As a boy, I was blessed with a childhood surrounded by nature. Our property backed up to state land, which made the woods feel like they stretched on forever. My dad owned 30 acres of mixed land, but the state land beyond our property was a vast wilderness—hundreds, maybe thousands of acres of dense woods, winding trails, and hidden ponds. To a young man, it felt like an uncharted world waiting to be explored.

My friends and I spent countless hours exploring, hunting turtles and frogs, and sometimes even going skinny-dipping. The woods were our playground, filled with old foundations, abandoned homes, barns, and shelters—remnants of a world long gone. Scattered along the trails were these mysterious, decaying structures, their histories unknown to us. Our imaginations would run wild as we transformed the woods into the wild west, battling cowboys and Indians, or maybe it was Indians fighting the cowboys—our roles changed as quickly as our imaginations sparked. Either way, the fun and adventure never seemed to end. The woods held an endless supply of stories, and every corner turned brought a new setting for our next great battle or adventure.

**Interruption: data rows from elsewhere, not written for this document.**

(* ===== verification/RawDescProps.v ===== *)
(** The embedded descriptors describe the generated code: decoding each raw
    descriptor gives the file, its messages with the fields of their tables, and
    the services with the methods of the stubs. *)

From stdpp Require Import base list strings.
From Stdlib Require Import ZArith Lia.
From Stdlib.Init Require Import Byte.
From S2P Require Import Prelude Sdk LockPb ProtoTable ProtoTableProps Pulsar ApiLockup ApiDistro Gogo Services ApiStubs RawDesc.

Local Open Scope Z_scope.

(** * google/protobuf/descriptor.proto *)

(** The parts of descriptor.proto that are read; other fields are skipped. *)
Record FieldDescriptor := MkFieldDescriptor {
  fd_name : string; fd_number : Z; fd_label : Z; fd_type : Z; fd_type_name : string }.
Definition FieldDescriptor_desc : Desc FieldDescriptor :=
  pb_desc "google.protobuf.FieldDescriptorProto" "FieldDescriptorProto"
    [MkField KString 1 "name" "Name" fd_name (fun v x => MkFieldDescriptor v (fd_number x) (fd_label x)
       (fd_type x) (fd_type_name x));
     MkField KUint64 3 "number" "Number" fd_number (fun v x => MkFieldDescriptor (fd_name x) v
         (fd_label x)
       (fd_type x) (fd_type_name x));
     MkField KUint64 4 "label" "Label" fd_label (fun v x => MkFieldDescriptor (fd_name x)
         (fd_number x) v
       (fd_type x) (fd_type_name x));
     MkField KUint64 5 "type" "Type" fd_type (fun v x => MkFieldDescriptor (fd_name x) (fd_number x)
       (fd_label x) v (fd_type_name x));
     MkField KString 6 "type_name" "TypeName" fd_type_name (fun v x => MkFieldDescriptor (fd_name x)
       (fd_number x) (fd_label x) (fd_type x) v)]
    (MkFieldDescriptor "" 0 0 0 "").

Record MessageDescriptor := MkMessageDescriptor { md_name : string; md_field : list FieldDescriptor }.
Definition MessageDescriptor_desc : Desc MessageDescriptor :=
  pb_desc "google.protobuf.DescriptorProto" "DescriptorProto"
    [MkField KString 1 "name" "Name" md_name (fun v x => MkMessageDescriptor v (md_field x));
     MkField (KRepVal (pb_codec gogo_helpers FieldDescriptor_desc)) 2 "field" "Field" md_field
       (fun v x => MkMessageDescriptor (md_name x) v)]
    (MkMessageDescriptor "" []).

Record MethodDescriptor := MkMethodDescriptor { me_name : string; me_input : string; me_output :
    string }.
Definition MethodDescriptor_desc : Desc MethodDescriptor :=
  pb_desc "google.protobuf.MethodDescriptorProto" "MethodDescriptorProto"
    [MkField KString 1 "name" "Name" me_name (fun v x => MkMethodDescriptor v (me_input x)
        (me_output x));
     MkField KString 2 "input_type" "InputType" me_input (fun v x => MkMethodDescriptor (me_name
         x) v (me_output x));
     MkField KString 3 "output_type" "OutputType" me_output (fun v x => MkMethodDescriptor
         (me_name x) (me_input x) v)]
    (MkMethodDescriptor "" "" "").

Record ServiceDescriptor := MkServiceDescriptor { se_name : string; se_method : list MethodDescriptor }.
Definition ServiceDescriptor_desc : Desc ServiceDescriptor :=
  pb_desc "google.protobuf.ServiceDescriptorProto" "ServiceDescriptorProto"
    [MkField KString 1 "name" "Name" se_name (fun v x => MkServiceDescriptor v (se_method x));
     MkField (KRepVal (pb_codec gogo_helpers MethodDescriptor_desc)) 2 "method" "Method" se_method
       (fun v x => MkServiceDescriptor (se_name x) v)]
    (MkServiceDescriptor "" []).

Record FileDescriptor := MkFileDescriptor {
  file_name : string; file_package : string; file_message : list MessageDescriptor;
  file_service : list ServiceDescriptor }.
Definition FileDescriptor_desc : Desc FileDescriptor :=
  pb_desc "google.protobuf.FileDescriptorProto" "FileDescriptorProto"
    [MkField KString 1 "name" "Name" file_name
       (fun v x => MkFileDescriptor v (file_package x) (file_message x) (file_service x));
     MkField KString 2 "package" "Package" file_package
       (fun v x => MkFileDescriptor (file_name x) v (file_message x) (file_service x));
     MkField (KRepVal (pb_codec gogo_helpers MessageDescriptor_desc)) 4 "message_type"
         "MessageType" file_message
       (fun v x => MkFileDescriptor (file_name x) (file_package x) v (file_service x));
     MkField (KRepVal (pb_codec gogo_helpers ServiceDescriptor_desc)) 6 "service" "Service" file_service
       (fun v x => MkFileDescriptor (file_name x) (file_package x) (file_message x) v)]
    (MkFileDescriptor "" "" [] []).

Definition read_descriptor (raw : bytes) : outcome FileDescriptor :=
  pb_Unmarshal gogo_helpers FileDescriptor_desc (d_empty FileDescriptor_desc) raw.

(** * What the code should be described as *)

(** The label (optional or repeated) and the type of a field in descriptor.proto:
    TYPE_UINT64, TYPE_STRING, TYPE_MESSAGE, TYPE_BYTES. *)
Definition kind_label {A} (k : fkind A) : Z := match k with KRep _ | KRepVal _ => 3 | _ => 1 end.
Definition kind_type {A} (k : fkind A) : Z :=
  match k with KUint64 => 4 | KString => 9 | KBytes => 12 | _ => 11 end.

(** A field up to the name of its message type. *)
Definition field_row : Type := string * Z * Z * Z.
Definition table_row {T} (fd : field T) : field_row :=
  (f_name fd, f_num fd, kind_label (f_kind fd), kind_type (f_kind fd)).
Definition descriptor_row (fd : FieldDescriptor) : field_row :=
  (fd_name fd, fd_number fd, fd_label fd, fd_type fd).

Definition table : Type := { T : Type & Desc T }.
Definition table_of {T} (d : Desc T) : table := existT T d.

(** The messages of a descriptor are the tables, in order. *)
Definition describes (f : FileDescriptor) (ts : list table) : Prop :=
  map (fun m => (md_name m, file_package f +:+ "." +:+ md_name m, map descriptor_row (md_field m)))
    (file_message f)
  = map (fun t : table => (d_goname (projT2 t), d_fullname (projT2 t), map table_row (d_fields
      (projT2 t)))) ts.

(** The types fields, method inputs and method outputs refer to, in the order of
    [DependencyIndexes]. *)
Definition referred (f : FileDescriptor) : list string :=
  filter (fun n => n <> "") (map fd_type_name (concat (map md_field (file_message f)))) ++
  map me_input (concat (map se_method (file_service f))) ++
  map me_output (concat (map se_method (file_service f))).

(** Its last five entries are where the parts start: method outputs, method
    inputs, and the types of fields; no extensions. *)
Definition indexes_resolve (b : TypeBuilder) (f : FileDescriptor) : Prop :=
  let fields := zlen (filter (fun n => n <> "") (map fd_type_name (concat (map md_field
      (file_message f))))) in
  let methods := zlen (concat (map se_method (file_service f))) in
  map (fun i => "." +:+ default "" (GoTypes b !! Z.to_nat i))
    (take (length (referred f)) (DependencyIndexes b)) = referred f /\
  drop (length (referred f)) (DependencyIndexes b)
    = [fields + methods; fields; fields; fields; 0].

(** A file: its descriptor decodes, is the one of [name] and [package], describes the
    tables, counts what it declares, and its indexes resolve. *)
Definition file_ok (b : TypeBuilder) (name package : string) (ts : list table) (f :
    FileDescriptor) : Prop :=
  read_descriptor (RawDescriptor b) = Ok f /\ file_name f = name /\ file_package f = package /\
  describes f ts /\
  NumMessages b = zlen (file_message f) /\ NumServices b = zlen (file_service f) /\
  NumEnums b = 0 /\ NumExtensions b = 0 /\
  take (length ts) (GoTypes b) = map (fun t : table => d_fullname (projT2 t)) ts /\
  indexes_resolve b f.

(** A service of a descriptor and the table of its stubs: the full name, the names
    of the methods in order, their requests and responses, in name and in Go type, and
    the file it comes from. *)
Definition service_described {W Srv} (f : FileDescriptor) (sd : ServiceDesc W Srv)
    (methods : list (table * table)) : Prop :=
  exists s, file_service f = [s] /\
    file_package f +:+ "." +:+ se_name s = ServiceName sd /\ file_name f = Metadata sd /\
    map me_name (se_method s) = map MethodName (Methods sd) /\
    map (fun m => (me_input m, me_output m)) (se_method s)
    = map (fun p : table * table => ("." +:+ d_fullname (projT2 p.1), "." +:+ d_fullname (projT2
        p.2))) methods /\
    map (fun m => (md_req m, md_resp m)) (Methods sd)
    = map (fun p : table * table => (projT1 p.1, projT1 p.2)) methods.

Section Files.
Context `{WireRuntime} `{ApiExternal}.

Definition file_lockup_v1_lock_tables : list table :=
  [table_of api_Lock_desc; table_of api_Locks_desc].
Definition file_lockup_v1_extension_tables : list table :=
  [table_of api_Extension_desc].
Definition file_lockup_v1_output_tables : list table :=
  [table_of api_MultiSendDelegateAndLockOutput_desc].
Definition file_lockup_v1_genesis_tables : list table :=
  [table_of api_LockupGenesisState_desc].
Definition file_lockup_v1_tx_tables : list table :=
  [table_of api_MsgLock_desc; table_of api_MsgLockResponse_desc; table_of api_MsgExtend_desc;
      table_of api_MsgExtendResponse_desc; table_of api_MsgSendDelegateAndLock_desc; table_of
      api_MsgSendDelegateAndLockResponse_desc; table_of api_MsgMultiSendDelegateAndLock_desc;
      table_of api_MsgMultiSendDelegateAndLockResponse_desc].
Definition file_lockup_v1_query_tables : list table :=
  [table_of api_QueryActiveLocksRequest_desc; table_of api_QueryActiveLocksResponse_desc; table_of
      api_ActiveLockResource_desc; table_of api_QueryTotalLockedAmountRequest_desc; table_of
      api_QueryTotalLockedAmountResponse_desc; table_of api_QueryAccountLocksRequest_desc;
      table_of api_QueryAccountLocksResponse_desc; table_of api_AccountLocksResource_desc;
      table_of api_LockResource_desc; table_of api_QueryLocksRequest_desc; table_of
      api_QueryLocksResponse_desc].
Definition file_lockup_module_v1_module_tables : list table :=
  [table_of api_LockupModule_desc].
Definition file_distro_v1_genesis_tables : list table :=
  [table_of api_DistroGenesisState_desc; table_of api_Params_desc].
Definition file_distro_v1_tx_tables : list table :=
  [table_of api_MsgUpdateParams_desc; table_of api_MsgUpdateParamsResponse_desc; table_of
      api_MsgMint_desc; table_of api_MsgMintResponse_desc].
Definition file_distro_v1_query_tables : list table :=
  [table_of api_QueryParamsRequest_desc; table_of api_QueryParamsResponse_desc].
Definition file_distro_module_v1_module_tables : list table :=
  [table_of api_DistroModule_desc].

(** The files with services carry the methods of the stubs. *)
Ltac decode_file := eexists; split; [split; [vm_compute; reflexivity|]; repeat split; vm_compute;
    reflexivity|].

(** C40 The descriptor embedded in each of the eleven API files decodes and says
    what the code does: the messages of the file with the names, numbers, labels and
    types of exactly the fields their generated codecs have, the numbers of messages
    and services the library is told, Go types and indexes that resolve to the types
    the descriptor names, and the four services with the methods, requests and
    responses of the stubs. *)
Theorem raw_descriptors_describe_code {W : Type} `{GrpcMetadata} :
  (exists f, file_ok file_lockup_v1_lock_init "lockup/v1/lock.proto" "lockup.v1"
      file_lockup_v1_lock_tables f /\ file_service f = []) /\
  (exists f, file_ok file_lockup_v1_extension_init "lockup/v1/extension.proto" "lockup.v1"
      file_lockup_v1_extension_tables f /\ file_service f = []) /\
  (exists f, file_ok file_lockup_v1_output_init "lockup/v1/output.proto" "lockup.v1"
      file_lockup_v1_output_tables f /\ file_service f = []) /\
  (exists f, file_ok file_lockup_v1_genesis_init "lockup/v1/genesis.proto" "lockup.v1"
      file_lockup_v1_genesis_tables f /\ file_service f = []) /\
  (exists f, file_ok file_lockup_v1_tx_init "lockup/v1/tx.proto" "lockup.v1"
      file_lockup_v1_tx_tables f /\
     service_described f (W := W) api_lockup_Msg_ServiceDesc
       [(table_of api_MsgLock_desc, table_of api_MsgLockResponse_desc); (table_of
           api_MsgExtend_desc, table_of api_MsgExtendResponse_desc); (table_of
           api_MsgSendDelegateAndLock_desc, table_of api_MsgSendDelegateAndLockResponse_desc);
           (table_of api_MsgMultiSendDelegateAndLock_desc, table_of
           api_MsgMultiSendDelegateAndLockResponse_desc)]) /\
  (exists f, file_ok file_lockup_v1_query_init "lockup/v1/query.proto" "lockup.v1"
      file_lockup_v1_query_tables f /\
     service_described f (W := W) api_lockup_Query_ServiceDesc
       [(table_of api_QueryActiveLocksRequest_desc, table_of api_QueryActiveLocksResponse_desc);
           (table_of api_QueryTotalLockedAmountRequest_desc, table_of
           api_QueryTotalLockedAmountResponse_desc); (table_of api_QueryAccountLocksRequest_desc,
           table_of api_QueryAccountLocksResponse_desc); (table_of api_QueryLocksRequest_desc,
           table_of api_QueryLocksResponse_desc)]) /\
  (exists f, file_ok file_lockup_module_v1_module_init "lockup/module/v1/module.proto"
      "lockup.module.v1" file_lockup_module_v1_module_tables f /\ file_service f = []) /\
  (exists f, file_ok file_distro_v1_genesis_init "distro/v1/genesis.proto" "distro.v1"
      file_distro_v1_genesis_tables f /\ file_service f = []) /\
  (exists f, file_ok file_distro_v1_tx_init "distro/v1/tx.proto" "distro.v1"
      file_distro_v1_tx_tables f /\
     service_described f (W := W) api_distro_Msg_ServiceDesc
       [(table_of api_MsgUpdateParams_desc, table_of api_MsgUpdateParamsResponse_desc); (table_of
           api_MsgMint_desc, table_of api_MsgMintResponse_desc)]) /\
  (exists f, file_ok file_distro_v1_query_init "distro/v1/query.proto" "distro.v1"
      file_distro_v1_query_tables f /\
     service_described f (W := W) api_distro_Query_ServiceDesc
       [(table_of api_QueryParamsRequest_desc, table_of api_QueryParamsResponse_desc)]) /\
  (exists f, file_ok file_distro_module_v1_module_init "distro/module/v1/module.proto"
      "distro.module.v1" file_distro_module_v1_module_tables f /\ file_service f = []).
Proof.
  repeat apply conj; decode_file; try reflexivity; (eexists; split; [reflexivity|]; by repeat split).
Qed.
End Files.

One of the most vivid landmarks was ‘Pinnacle Hill,’ a steep, glacially formed peak within the rugged Hadley Hills. This area was carved by ancient ice, leaving behind steep inclines, basin lakes, and hidden sinkholes that became our playground. Pinnacle Hill once held a fire tower at its peak, and from the top, you could see for miles in almost any direction. It felt like standing on top of the world. The old foundation of the tower became our fortress, and we would imagine living in a time long ago, creating stories and adventures in our minds. At the bottom of the hill, there were a few old, wrecked cars—likely failed attempts to climb the steep incline. To a young boy, those rusted-out cars were treasures, sparking our imaginations and adding to the mystery of the place.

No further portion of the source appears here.